» Required action
Output range, inclusive: from the line containing "Lemma ends_operation lib" to the line containing "- intros r.". Restate those lines from the data below word for word and only those.

» Records for this exercise
(* ===== verification/Termination.v ===== *)
(** Functions of the API that end after a bounded number of calls, whatever the calls return and
    whatever the other threads do meanwhile. *)

From S2P Require Import Prelude Types Interface Contract Sim ErrorHandler HardwareInfo TaskingModel QueueGroup WaitingRange Environment Operations QueueGroups.
Open Scope Z_scope.

(** [p] after [n] calls, each with any answer of its type, is [p']. *)
Inductive after_calls {A} : nat → prog A → prog A → Prop :=
  | after_none p : after_calls 0 p p
  | after_call {X} n (c : call X) k x p : after_calls n (k x) p → after_calls (S n) (Vis c k) p.

(** [p] makes at most [n] calls, and the fuel of its loops is enough. *)
Fixpoint ends_within {A} (n : nat) (p : prog A) {struct p} : Prop :=
  match p with
  | Ret _ => True
  | Fault f => f ≠ OutOfFuel
  | Vis _ k => match n with O => False | S n => ∀ x, ends_within n (k x) end
  end.

Lemma ends_within_mono {A} n m (p : prog A) : (n ≤ m)%nat → ends_within n p → ends_within m p.
Proof.
  revert n m. induction p as [a|f|X c k IH]; intros n m Hnm Hk; [exact Hk..|].
  destruct n as [|n]; [destruct Hk|]. destruct m as [|m]; [lia|].
  intros x. apply (IH x n); [lia|apply Hk].
Qed.

Lemma ends_within_bind {A B} n m (p : prog A) (k : A → prog B) :
  ends_within n p → (∀ a, ends_within m (k a)) → ends_within (n + m) (p ≫= k).
Proof.
  revert n. induction p as [a|f|X c k' IH]; intros n Hp Hk; simpl in *.
  - apply (ends_within_mono m); [lia|apply Hk].
  - done.
  - destruct n as [|n]; [done|]. intros x. by apply IH.
Qed.

(** For binds whose first part makes no more calls than the bound says. *)
Lemma ends_within_then {A B} n m t (p : prog A) (k : A → prog B) :
  ends_within n p → (n + m ≤ t)%nat → (∀ a, ends_within m (k a)) → ends_within t (p ≫= k).
Proof. intros Hp Ht Hk. eapply ends_within_mono; [exact Ht|by apply ends_within_bind]. Qed.

Lemma ends_within_after {A} n m (p p' : prog A) :
  ends_within n p → after_calls m p p' → (m ≤ n)%nat ∧ p' ≠ Fault OutOfFuel.
Proof.
  intros Hp Ha. revert n Hp. induction Ha as [p|X m c k x p Ha IH]; intros n Hp.
  - split; [lia|]. intros ->. by destruct n.
  - destruct n as [|n]; [by destruct Hp|]. destruct (IH n (Hp x)). split; [lia|done].
Qed.

Section bounds.
Context `{BC : BuildConfig} `{GT : GaspiTypes}.

Lemma ends_perform {X} (c : call X) : ends_within 1 (perform c).
Proof. done. Qed.

Lemma ends_assert s b : ends_within 0 (assert s b).
Proof. unfold assert. by repeat case_match. Qed.

Lemma ends_sym_call {X} s (c : call X) : ends_within 1 (sym_call s c).
Proof.
  unfold sym_call. apply (ends_within_then 0 1); [apply ends_assert|done|]. intros _.
  by case_match.
Qed.

Lemma ends_fail {A} parts : ends_within 3 (fail (A := A) parts).
Proof. unfold fail. repeat (simpl; intros). by destruct NDEBUG. Qed.

(** A failure asks for its message and prints it. *)
Lemma ends_fail_if_error tm what err : ends_within 4 (fail_if_error tm what err).
Proof.
  unfold fail_if_error. case_decide; [done|].
  apply (ends_within_then 1 3); [apply ends_sym_call|done|]. intros s. apply ends_fail.
Qed.

Lemma ends_vec_get {E} (l : list E) i : ends_within 0 (vec_get l i).
Proof. unfold vec_get. by repeat case_match. Qed.

Lemma ends_vec_set {E} (l : list E) i x : ends_within 0 (vec_set l i x).
Proof. unfold vec_set. by repeat case_match. Qed.

Lemma ends_getCurrentTask tm : ends_within 5 (getCurrentTask tm).
Proof.
  apply (ends_within_then 1 4); [apply ends_sym_call|done|]. intros r.
  apply (ends_within_then 4 0); [apply ends_fail_if_error|done|done].
Qed.

Lemma ends_increase tm t n : ends_within 5 (increaseCurrentTaskEvents tm t n).
Proof.
  apply (ends_within_then 1 4); [apply ends_sym_call|done|]. intros r. apply ends_fail_if_error.
Qed.

Lemma ends_decrease tm t n : ends_within 5 (decreaseTaskEvents tm t n).
Proof.
  apply (ends_within_then 1 4); [apply ends_sym_call|done|]. intros r. apply ends_fail_if_error.
Qed.

Lemma ends_print_abort {A} n message : (1 ≤ n)%nat → ends_within n (print_abort (A := A) message).
Proof. intros Hn. by apply (ends_within_mono 1). Qed.

Lemma ends_store_user o x : ends_within 1 (store_value (user_pointer o) x).
Proof. by destruct o. Qed.

(** A check makes three calls per notification: to find it, to reset it, to store its value. *)
Lemma ends_check_loop fuel s f n vs rem :
  0 < rem < 2 ^ number_bits → Z.to_nat rem = fuel →
  ends_within (3 * fuel) (check_loop fuel s f n vs rem).
Proof.
  revert rem. induction fuel as [|fuel IH]; intros rem Hr Hf; [lia|].
  cbn [check_loop]. apply (ends_within_then 1 (2 + 3 * fuel)); [apply ends_perform|lia|].
  intros [[] i]; cbn [fst snd]; [|done|apply ends_print_abort; lia..].
  apply (ends_within_then 0 (2 + 3 * fuel)); [apply ends_assert|lia|]. intros _.
  apply (ends_within_then 1 (1 + 3 * fuel)); [apply ends_perform|lia|].
  intros [e x]. cbn [fst snd]. case_decide; [apply ends_print_abort; lia|]. case_decide; [|done].
  apply (ends_within_then 1 (3 * fuel)); [apply ends_store_user|lia|].
  intros _. cbv zeta. rewrite number_small by lia.
  destruct (Z.ltb_spec 0 (rem - 1)); [|done]. apply IH; lia.
Qed.

Lemma ends_submit tm t n (submit : call gaspi_return_t) :
  ends_within 11 (increaseCurrentTaskEvents tm t n;;
      eret ← perform submit;
      assert "eret != GASPI_TIMEOUT" (bool_decide (eret ≠ GASPI_TIMEOUT));;
      (if decide (eret ≠ GASPI_SUCCESS) then decreaseTaskEvents tm t n else Ret tt);;
      Ret eret).
Proof.
  apply (ends_within_then 5 6); [apply ends_increase|done|]. intros _.
  apply (ends_within_then 1 5); [apply ends_perform|done|]. intros e.
  apply (ends_within_then 0 5); [apply ends_assert|done|]. intros _.
  apply (ends_within_then 5 0); [|done|done]. case_decide; [apply ends_decrease|done].
Qed.

Lemma ends_operation lib o : ends_within 17 (run_operation lib o).
Proof.
  destruct o; unfold run_operation, tagaspi_read, tagaspi_write, tagaspi_notify,
    tagaspi_write_notify, tagaspi_read_list, tagaspi_write_list, tagaspi_write_list_notify,
    env_numRequests;
  (apply (ends_within_then 0 17); [apply ends_assert|done|]; intros _);
  (apply (ends_within_then 5 12); [apply ends_getCurrentTask|done|]; intros t);
  (apply (ends_within_then 0 12); [apply ends_assert|done|]; intros _); cbv zeta.
  1-4: apply (ends_within_then 0 12); [apply ends_vec_get|done|]; intros n.
  5-7: apply (ends_within_then 1 11); [apply ends_perform|done|]; intros r;
       apply (ends_within_then 0 11); [apply ends_assert|done|]; intros _.
  all: eapply ends_within_then; [apply ends_assert| |intros _; apply ends_submit]; lia.
Qed.

Lemma ends_get_queue lib id : ends_within 1 (tagaspi_queue_group_get_queue lib id).
Proof.
  unfold tagaspi_queue_group_get_queue, get_group, set_group.
  apply (ends_within_then 0 1); [apply ends_assert|done|]. intros _.
  apply (ends_within_then 0 1); [case_match; [apply ends_vec_get|done]|done|]. intros [g|]; [|done].
  apply (ends_within_then 1 0); [|done|].
  - unfold getQueue, getCurrentCPU. case_match; [|done].
    case_match; [by repeat case_match|..];
      (apply (ends_within_then 1 0); [|done|]; [|intros c; case_match; try done;
         apply (ends_within_then 0 0); [apply ends_vec_get|done|done]]);
      (apply (ends_within_then 1 0); [apply ends_perform|done|]; intros c;
       apply (ends_within_then 0 0); [apply ends_assert|done|done]).
  - intros r. apply (ends_within_then 0 0); [|done|done]. case_match; [|done].
    apply (ends_within_then 0 0); [apply ends_vec_set|done|done].
Qed.
End bounds.

(** ** Properties *)

(** C23. The seven operations, asking a group for a queue and checking notifications end in every
    interleaving: after at most 17 calls, one call, and three calls for each notification awaited,
    they have returned or ended the process, whatever the calls return; no loop of them needs
    more fuel than the model gives it. *)
Theorem calls_bounded `{BC : BuildConfig} `{GT : GaspiTypes} lib :
  (∀ o n p, after_calls n (run_operation lib o) p → (n ≤ 17)%nat ∧ p ≠ Fault OutOfFuel) ∧
  (∀ id n p, after_calls n (tagaspi_queue_group_get_queue lib id) p →
     (n ≤ 1)%nat ∧ p ≠ Fault OutOfFuel) ∧
  (∀ s f num vs rem n p, 0 < rem < 2 ^ number_bits →
     after_calls n (checkNotifications s f num vs rem) p →
     Z.of_nat n ≤ 3 * rem ∧ p ≠ Fault OutOfFuel).
Proof.
  split_and!.
  - intros o n p. apply ends_within_after, ends_operation.
  - intros id n p. apply ends_within_after, ends_get_queue.
  - intros s f num vs rem n p Hr Ha.
    destruct (ends_within_after (3 * Z.to_nat rem) n (checkNotifications s f num vs rem) p);
      [|done|split; [lia|done]].
    unfold checkNotifications. rewrite number_small by lia.
    apply (ends_within_then 0 (3 * Z.to_nat rem)); [apply ends_assert|lia|]. intros _.
    apply (ends_within_then 0 (3 * Z.to_nat rem)); [apply ends_assert|lia|]. intros _.
    replace (S (Z.to_nat (rem - 1))) with (Z.to_nat rem) by lia. by apply ends_check_loop.
Qed.

(** ** Examples *)

Section termination_examples.
#[local] Existing Instance sim_types.
#[local] Existing Instance release_build.

(** Waiting for two notifications that have arrived takes six calls. *)
Lemma six_calls : after_calls 6 (checkNotifications 0 0 2 (Some 100) 2) (Ret 0).
Proof.
  do 2 (apply (after_call _ _ _ (GASPI_SUCCESS, 1)), (after_call _ _ _ (GASPI_SUCCESS, 5)),
    (after_call _ _ _ tt)). constructor.
Qed.

Lemma calls_bounded_witness :
  after_calls 6 (checkNotifications 0 0 2 (Some 100) 2) (Ret 0) ∧ Z.of_nat 6 ≤ 3 * 2.
Proof.
  split; [exact six_calls|]. destruct (calls_bounded sim_lib) as (_&_&H).
  by destruct (H 0 0 2 (Some 100) 2 6%nat _ ltac:(done) six_calls).
Defined.
End termination_examples.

» Exercise result
Lemma ends_operation lib o : ends_within 17 (run_operation lib o).
Proof.
  destruct o; unfold run_operation, tagaspi_read, tagaspi_write, tagaspi_notify,
    tagaspi_write_notify, tagaspi_read_list, tagaspi_write_list, tagaspi_write_list_notify,
    env_numRequests;
  (apply (ends_within_then 0 17); [apply ends_assert|done|]; intros _);
  (apply (ends_within_then 5 12); [apply ends_getCurrentTask|done|]; intros t);
  (apply (ends_within_then 0 12); [apply ends_assert|done|]; intros _); cbv zeta.
  1-4: apply (ends_within_then 0 12); [apply ends_vec_get|done|]; intros n.
  5-7: apply (ends_within_then 1 11); [apply ends_perform|done|]; intros r;
       apply (ends_within_then 0 11); [apply ends_assert|done|]; intros _.
  all: eapply ends_within_then; [apply ends_assert| |intros _; apply ends_submit]; lia.
Qed.

Lemma ends_get_queue lib id : ends_within 1 (tagaspi_queue_group_get_queue lib id).
Proof.
  unfold tagaspi_queue_group_get_queue, get_group, set_group.
  apply (ends_within_then 0 1); [apply ends_assert|done|]. intros _.
  apply (ends_within_then 0 1); [case_match; [apply ends_vec_get|done]|done|]. intros [g|]; [|done].
  apply (ends_within_then 1 0); [|done|].
  - unfold getQueue, getCurrentCPU. case_match; [|done].
    case_match; [by repeat case_match|..];
      (apply (ends_within_then 1 0); [|done|]; [|intros c; case_match; try done;
         apply (ends_within_then 0 0); [apply ends_vec_get|done|done]]);
      (apply (ends_within_then 1 0); [apply ends_perform|done|]; intros c;
       apply (ends_within_then 0 0); [apply ends_assert|done|done]).
  - intros r. apply (ends_within_then 0 0); [|done|done]. case_match; [|done].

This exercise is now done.